:: INPUT MATERIAL

(** What writing one entry changes. *)
Lemma entry_written md json n e d :
  let d' := write_all (entry_files md json n e) d in
  (forall m, d' !! (m ++ lit ".md") = if md && str_eqb n m then Some (as_bytes (entry_md e)) else d !! (m ++ lit ".md")) /\
  (forall m, d' !! (m ++ lit ".json") = if json && str_eqb n m then Some (dm_response_json e) else d !! (m ++ lit ".json")) /\
  (forall f, f <> n ++ lit ".md" -> f <> n ++ lit ".json" -> d' !! f = d !! f).
Proof.
  assert (M1 : forall m, str_eqb (n ++ lit ".md") (m ++ lit ".md") = str_eqb n m) by (intros m; apply str_eqb_iff, md_inj).
  assert (M2 : forall m, str_eqb (n ++ lit ".json") (m ++ lit ".json") = str_eqb n m) by (intros m; apply str_eqb_iff, json_inj).
  assert (M3 : forall a b, str_eqb (a ++ lit ".md") (b ++ lit ".json") = false) by (intros a b; apply str_eqb_ne, md_not_json).
  assert (M4 : forall a b, str_eqb (a ++ lit ".json") (b ++ lit ".md") = false)
    by (intros a b; apply str_eqb_ne; intros He; symmetry in He; by apply md_not_json in He).
  destruct md, json; unfold entry_files, write_all; cbn [app fold_left fst snd andb]; split_and!; intros;
    rewrite ?insert_if, ?M1, ?M2, ?M3, ?M4, ?str_eqb_ne by congruence; done.
Qed.
Lemma write_all_app a b d : write_all (a ++ b) d = write_all b (write_all a d).
Proof. apply fold_left_app. Qed.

::::

TRY IT: The task calls for every line of the material to be reproduced precisely.

YOUR RESPONSE:
(** What writing one entry changes. *)
Lemma entry_written md json n e d :
  let d' := write_all (entry_files md json n e) d in
  (forall m, d' !! (m ++ lit ".md") = if md && str_eqb n m then Some (as_bytes (entry_md e)) else d !! (m ++ lit ".md")) /\
  (forall m, d' !! (m ++ lit ".json") = if json && str_eqb n m then Some (dm_response_json e) else d !! (m ++ lit ".json")) /\
  (forall f, f <> n ++ lit ".md" -> f <> n ++ lit ".json" -> d' !! f = d !! f).
Proof.
  assert (M1 : forall m, str_eqb (n ++ lit ".md") (m ++ lit ".md") = str_eqb n m) by (intros m; apply str_eqb_iff, md_inj).
  assert (M2 : forall m, str_eqb (n ++ lit ".json") (m ++ lit ".json") = str_eqb n m) by (intros m; apply str_eqb_iff, json_inj).
  assert (M3 : forall a b, str_eqb (a ++ lit ".md") (b ++ lit ".json") = false) by (intros a b; apply str_eqb_ne, md_not_json).
  assert (M4 : forall a b, str_eqb (a ++ lit ".json") (b ++ lit ".md") = false)
    by (intros a b; apply str_eqb_ne; intros He; symmetry in He; by apply md_not_json in He).
  destruct md, json; unfold entry_files, write_all; cbn [app fold_left fst snd andb]; split_and!; intros;
    rewrite ?insert_if, ?M1, ?M2, ?M3, ?M4, ?str_eqb_ne by congruence; done.
Qed.
Lemma write_all_app a b d : write_all (a ++ b) d = write_all b (write_all a d).
Proof. apply fold_left_app. Qed.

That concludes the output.